Apalagi sebelumnya, Pengadilan Regional Nueva Ecija Filipina menjatuhkan hukuman penjara seumur hidup serta denda sebesar 2 juta peso kepada keduanya atas tindakan perekrutan ilegal tenaga kerja berskala besar berdasarkan putusan perkara no SD (15)-3666 tertanggal 14 Januari 2020.
Maria dan Julius terbukti tidak memiliki lisensi resmi sebagai perekrut tenaga kerja untuk ditempatkan ke luar negeri. Mereka merupakan pelaku yang juga merekrut dan mengajak Mary Jane ke Malaysia dengan janji mendapat pekerjaan sebagai pekerja rumah tangga.
Proses hukum yang berjalan di Filipina juga sejalan dengan berbagai pendapat hukum dan HAM, eksaminasi hukum, dan pendapat para pakar yang menyebutkan dugaan kuat bahwa Mary Jane merupakan korban perdagangan orang yang direkrut dan dieksploitasi untuk menjadi kurir narkotika.
Karena itu, dalam surat kepada Menkumham, Menlu, dan Jaksa Agung, JATI menyatakan hak-hak Mary Jane sebagai saksi korban kasus perdagangan orang, sebagaimana ditetapkan dalam undang-undang dan perjanjian internasional yang diratifikasi oleh Indonesia, harus dipastikan dipenuhi dan dihormati.
Hak tersebut antara lain mendapat pendampingan hukum, mendapatkan informasi mengenai kasus di mana dia diambil keterangannya, mendapat perlindungan, repatriasi, dan pemulihan.
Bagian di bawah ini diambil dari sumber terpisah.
Lemma channel_send {A : Type} (sent : list A) taken queue a :
  channel sent taken queue -> channel (sent ++ [a]) taken (queue ++ [a]).
Proof.
  intros [Hl ->]. split; [rewrite length_app; lia|]. by rewrite drop_app_le.
Qed.

Lemma channel_take {A : Type} (sent : list A) taken queue a :
  channel sent taken (a :: queue) ->
  channel sent (Datatypes.S taken) queue /\
  take (Datatypes.S taken) sent = take taken sent ++ [a].
Proof.
  intros [Hl Hq]. assert (Ha : sent !! taken = Some a).
  { rewrite <- (Nat.add_0_r taken), <- lookup_drop, <- Hq. done. }
  apply lookup_lt_Some in Ha as Hlt. split; [split; [lia|]|].
  - rewrite <- Nat.add_1_r, <- drop_drop, <- Hq. done.
  - by apply take_S_r.
Qed.

Lemma last_take_send {A : Type} (sent : list A) taken queue a :
  channel sent taken queue -> take taken (sent ++ [a]) = take taken sent.
Proof. intros [Hl _]. by rewrite take_app_le. Qed.

(** The race has its invariant, its channels are the states sent and not yet taken, and it knows
    the chains as of the last states taken, the source header at the target included. *)
Record fed_ok (sources : list source_state) (targets : list target_state) (ns nt : nat)
  (f : fed_race) : Prop := {
  fed_race_ok : race_ok (fed f);
  fed_sources : channel sources ns (source_state_receiver f);
  fed_targets : channel targets nt (target_state_receiver f);
  fed_view : race_view (last (take ns sources)) (last (take nt targets)) (fed f);
  fed_peer : peer_known (take nt targets)
    (best_finalized_source_header_id_at_best_target (race_state (fed f)));
}.

Definition reads_source (ev : fed_event) : nat := match ev with ReadSourceState => 1 | _ => 0 end.
Definition reads_target (ev : fed_event) : nat := match ev with ReadTargetState => 1 | _ => 0 end.

Lemma fed_turn_ok sources targets ns nt (ev : fed_event) (f : fed_race) :
  fed_ok sources targets ns nt f -> fed_enabled ev f = true ->
  match fed_turn ev f with
  | Ok f' =>
      fed_failure ev = None /\
      fed_ok sources targets (reads_source ev + ns) (reads_target ev + nt) f'
  | Err c => fed_failure ev = Some c
  | Panic => False
  end.
Proof.
  destruct f as [qs qt r]. intros [Hok Hs Ht Hv Hp] Hen. cbn [fed source_state_receiver target_state_receiver] in *.
  destruct ev as [| |ev]; cbn [fed_turn fed_enabled fed source_state_receiver target_state_receiver reads_source reads_target Nat.add] in *.
  - destruct qs as [|st qs]; [done|]. apply channel_take in Hs as [Hs Hlast].
    pose proof (run_iteration_ok required_header_id (SourceStateUpdated (Some st) : the_event) r Hok eq_refl) as Hit.
    unfold run_iteration in *. cbn [on_event obind] in *.
    destruct (obind (schedule_source _ _) _) as [r'|c|] eqn:Er; [|done..].
    destruct Hit as (_ & Hok' & _). cbn [obind]. split; [done|].
    apply schedule_known in Er.
    split; [done..| |]; rewrite ?Hlast; cbn [fed].
    + rewrite last_snoc. eapply view_known; [exact Er|]. by eapply on_source_state_view.
    + eapply peer_known_ext; [exact Er|]. by rewrite on_source_state_peer.
  - destruct qt as [|st qt]; [done|]. apply channel_take in Ht as [Ht Hlast].
    pose proof (run_iteration_ok required_header_id (TargetStateUpdated (Some st) : the_event) r Hok eq_refl) as Hit.
    unfold run_iteration in *. cbn [on_event obind] in *.
    destruct (obind (schedule_source _ _) _) as [r'|c|] eqn:Er; [|done..].
    destruct Hit as (_ & Hok' & _). cbn [obind]. split; [done|].
    apply schedule_known in Er.
    split; [done..| |]; rewrite ?Hlast; cbn [fed].
    + rewrite last_snoc. eapply view_known; [exact Er|]. by eapply on_target_state_view.
    + eapply peer_known_ext; [exact Er|]. by eapply on_target_state_peer.
  - apply andb_true_iff in Hen as [Hst Hen]. apply negb_true_iff in Hst.
    pose proof (run_iteration_ok required_header_id ev r Hok Hen) as Hit.
    destruct (run_iteration required_header_id ev r) as [r'|c|] eqn:Er; [|done..].
    destruct Hit as (Hfail & Hok' & _). cbn [obind]. split; [done|].
    unfold run_iteration in Er. apply obind_Ok in Er as (r1 & Hev & Er).
    assert (known r' = known r) as Hk
      by (rewrite (schedule_known r1 r') by done; by eapply on_event_known).
    split; [done..| |]; cbn [fed]; [by eapply view_known|by eapply peer_known_ext].
Qed.
(* ===== verification/ParachainsTarget.v ===== *)
(** * relays/lib-substrate-relay/src/parachains/target.rs and mod.rs

    The target half of the relay of parachain heads: what it reads from the bridge pallets
    through the runtime API of the target chain, and the call that it submits.  The RPC calls
    to the node and the codec of their answers are parameters.  The theorem composes the
    loop of [ParachainsLoop], its Substrate clients and the runtime API with the parachains
    pallet and the GRANDPA pallet of the target chain. *)

From S2P Require Import Prelude Substrate RuntimePrimitives HeaderChain StorageProof Justification.
From S2P Require Import GrandpaPallet ParachainsPallet RelayUtils ParachainsLoop SubstrateClient.
From stdpp Require Import base numbers list gmap relations.
Local Open Scope Z_scope.

(** The errors of relays/client-substrate/src/error.rs that are made here. *)
Inductive ParachainsTargetError (E : Type) :=
| TargetClientError (e : E)
| BridgePalletIsNotInitialized
| ResponseParseFailed.
Arguments TargetClientError {E} _.
Arguments BridgePalletIsNotInitialized {E}.
Arguments ResponseParseFailed {E}.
Peristiwa pelanggaran fair trial dalam proses hukum sebelumnya hendaknya menjadi pelajaran agar tidak terulang kembali.
Menurut JATI, Mary Jane harus dibebaskan karena dalam kasus perdagangan orang dikenal prinsip non-hukuman (non-punishment principle) yang menetapkan bahwa korban perdagangan orang tidak boleh dituntut atau dihukum atas tindakan melawan hukum yang mereka lakukan sebagai akibat dari perdagangan orang.
Prinsip ini bukan berarti memberikan kekebalan hukum bagi Mary Jane, tetapi alat untuk memberikan perlindungan terhadap Mary Jane sebagai korban TPPO dan jaminan penyelesaian proses peradilan pidana berbasis HAM yang saat ini sedang berjalan di Filipina.
Sebagai warga negara asing yang merupakan korban TPPO, Wiwin menegaskan, Mary Jane berhak mendapatkan perlindungan dan pemulihan sebagaimana diatur dalam Pasal 54 Ayat (2) UU TPPO, yakni dalam hal korban adalah warga negara asing yang berada di Indonesia.
Sebelumnya, Rabu lalu, Kepala Seksi Penerangan Hukum Kejati DIY Herwatan mengatakan, Mary Jane akan memberikan kesaksian tertulis kepada Pemerintah Filipina melalui mekanisme kerja sama bantuan timbal balik dalam masalah pidana.